AI Article Synopsis
- X-ray absorption near-edge structure (XANES) spectroscopy is a novel technique used to characterize active pharmaceutical ingredients by analyzing the unique spectral features related to the electronic states of X-ray absorbing elements.* -
- This study focused on six bisphosphonate hydrate crystals and revealed that variations in interatomic interactions and the charged states of phosphonate groups notably influenced the phosphorus K-edge XANES spectra.* -
- The distinct shapes of the XANES spectra among the bisphosphonates suggest that this method could effectively differentiate materials, highlighting XANES as a promising tool for evaluating and fingerprinting active pharmaceutical ingredients.*
Article Abstract
X-ray absorption near-edge structure (XANES) spectroscopy is a new method for the characterization of active pharmaceutical ingredients. XANES spectra show unique features depending on the electronic states of the X-ray absorbing elements and provide information about the chemical environment that affects the electronic states.

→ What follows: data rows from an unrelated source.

(** *** The acceptance of incomplete codes *)

Lemma accepted_counts t lens l :
  table_ok lens t -> forallb (fun j => nthZ (HuffmanTable.counts t) j =? 0) (seqZ l (16 - l)) = forallb (fun j => cnt lens j =? 0) (seqZ l (16 - l)) \/ l < 0.
Proof.
  intros T. destruct (Z.lt_ge_cases l 0) as [Hl|Hl]; [now right|]. left. apply eq_true_iff_eq. rewrite !forallb_forall.
  assert (G : forall j, In j (seqZ l (16 - l)) -> nthZ (HuffmanTable.counts t) j = cnt lens j).
  { intros j Hj. apply list_elem_of_In, elem_of_seqZ in Hj. apply (tk_counts _ _ T). lia. }
  split; intros Hf j Hj; specialize (Hf j Hj); rewrite (G j Hj) in *; exact Hf.
Qed.

Lemma litlen_accepted_same t ll all :
  table_ok ll t -> (256 < zlen ll -> nthZ all 256 = nthZ ll 256) ->
  litlen_accepted t (zlen ll) all = Reference.lit_accepted ll.
Proof.
  intros T Hall. unfold litlen_accepted, Reference.lit_accepted, is_complete. rewrite (tk_complete _ _ T), (tk_counts _ _ T) by lia.
  destruct (upto ll 15 =? 2 ^ 15); [reflexivity|]. cbn [orb]. destruct (Z.eqb_spec (cnt ll 1) 1) as [E|E]; cbn [negb andb]; [|reflexivity].
  rewrite Z.leb_antisym. destruct (Z.ltb_spec 256 (zlen ll)) as [H256|H256]; cbn [negb orb andb]; [|reflexivity]. rewrite Hall by exact H256.
  destruct (nthZ ll 256 =? 1); cbn [negb andb]; [|reflexivity]. destruct (accepted_counts t ll 2 T) as [G|]; [exact G | lia].
Qed.

Lemma dist_accepted_same t dl : table_ok dl t -> Inflate.dist_accepted t = Reference.dist_accepted dl.
Proof.
  intros T. unfold Inflate.dist_accepted, Reference.dist_accepted, is_complete. rewrite (tk_complete _ _ T), (tk_counts _ _ T) by lia.
  destruct (upto dl 15 =? 2 ^ 15); [reflexivity|]. cbn [orb]. f_equal. destruct (accepted_counts t dl 1 T) as [G|]; [exact G | lia].
Qed.

Lemma order_fine k : Forall (fun i => 0 <= i < 19) (take k CODE_LENGTH_ORDER).
Proof. apply Forall_take. repeat constructor; lia. Qed.

Lemma complete_kraft l : is_complete l = true -> (upto l 15 <=? 2 ^ 15) = true.
Proof. unfold is_complete. lia. Qed.

Lemma build_alphabets_same hlit hdist all :
  257 <= hlit <= 286 -> 0 <= hdist <= 30 -> zlen all = hlit + hdist -> Forall (fun l => 0 <= l <= 15) all ->
  let ll := take (Z.to_nat hlit) all in
  let dl := drop (Z.to_nat hlit) all in
  exists o, build_alphabets hlit hdist (all ++ zeros (316 - (hlit + hdist))) = Ok o /\
    if (upto ll 15 <=? 2 ^ 15) && (upto dl 15 <=? 2 ^ 15) && Reference.lit_accepted ll && Reference.dist_accepted dl
    then exists t1 t2, o = Some (t1, t2) /\ table_for t1 ll /\ table_for t2 dl
    else o = None.
Proof.
  intros Hl Hd Hall HA ll dl.
  assert (El : zlen ll = hlit) by (apply zlen_take; lia). assert (Ed : zlen dl = hdist) by (unfold dl; rewrite zlen_drop; lia).
  assert (E : all = ll ++ dl) by (symmetry; apply take_drop). assert (HA' := HA). rewrite E in HA'. apply Forall_app in HA' as [HLl HLd].
  assert (Hll : lens288 ll) by (split; [lia | exact HLl]). assert (Hdl : lens288 dl) by (split; [lia | exact HLd]).
  unfold build_alphabets. rewrite E, <- app_assoc.
  assert (S1 : slice (ll ++ dl ++ zeros (316 - (hlit + hdist))) 0 hlit = Ok ll) by (apply (slice_at [] ll); [reflexivity | lia]).
  rewrite S1, bind_ok. destruct (build_same ll true Hll) as (o1 & B1 & B2). rewrite B1, bind_ok.
  assert (Hc : forall l, is_complete l || true && (upto l 15 <=? 2 ^ 15) = (upto l 15 <=? 2 ^ 15)).
  { intros l. destruct (is_complete l) eqn:Ec; [now rewrite complete_kraft | reflexivity]. }
  rewrite Hc in B2. destruct o1 as [t1|]; [|rewrite B2; cbn; eauto]. destruct B2 as [T1 K1]. rewrite K1. cbn [andb].
  rewrite slice_at, bind_ok by lia. destruct (build_same dl true Hdl) as (o2 & B3 & B4). rewrite Hc in B4. rewrite B3, bind_ok. destruct o2 as [t2|]; [|rewrite B4; cbn; eauto]. destruct B4 as [T2 K2]. rewrite K2. cbn [andb].
  assert (A1 : litlen_accepted t1 hlit (ll ++ dl ++ zeros (316 - (hlit + hdist))) = Reference.lit_accepted ll).
  { rewrite <- El. apply litlen_accepted_same; [apply (tf_table _ _ T1)|]. intros Hgt. unfold nthZ. apply app_nth1. unfold zlen in Hgt. lia. }
  rewrite A1, (dist_accepted_same t2 dl (tf_table _ _ T2)).
  destruct (Reference.lit_accepted ll && Reference.dist_accepted dl); eauto 10.
Qed.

In this study, six bisphosphonate hydrate crystals were used to investigate, for the first time, how the phosphorus K-edge XANES spectra are affected by the interatomic interactions and charged states of phosphonate moieties. Phosphorus K-edge XANES spectra showed several differences among the bisphosphonates. In particular, the chlorine atoms covalently bonded near the phosphonate and the number of electric charges of the phosphonate moieties seemed to have large effects on peak shape in XANES spectra. Unique shapes of the XANES spectra demonstrated that differences in interactions at the oxygen atoms of the phosphonate moieties could change the shapes of the XANES spectrum peaks to the extent that each material was distinguished based on the spectra. Since slight differences in interatomic interactions and charged states lead to variations in the spectra, XANES spectroscopy could be widely applied as the fingerprint method to evaluate active pharmaceutical ingredients.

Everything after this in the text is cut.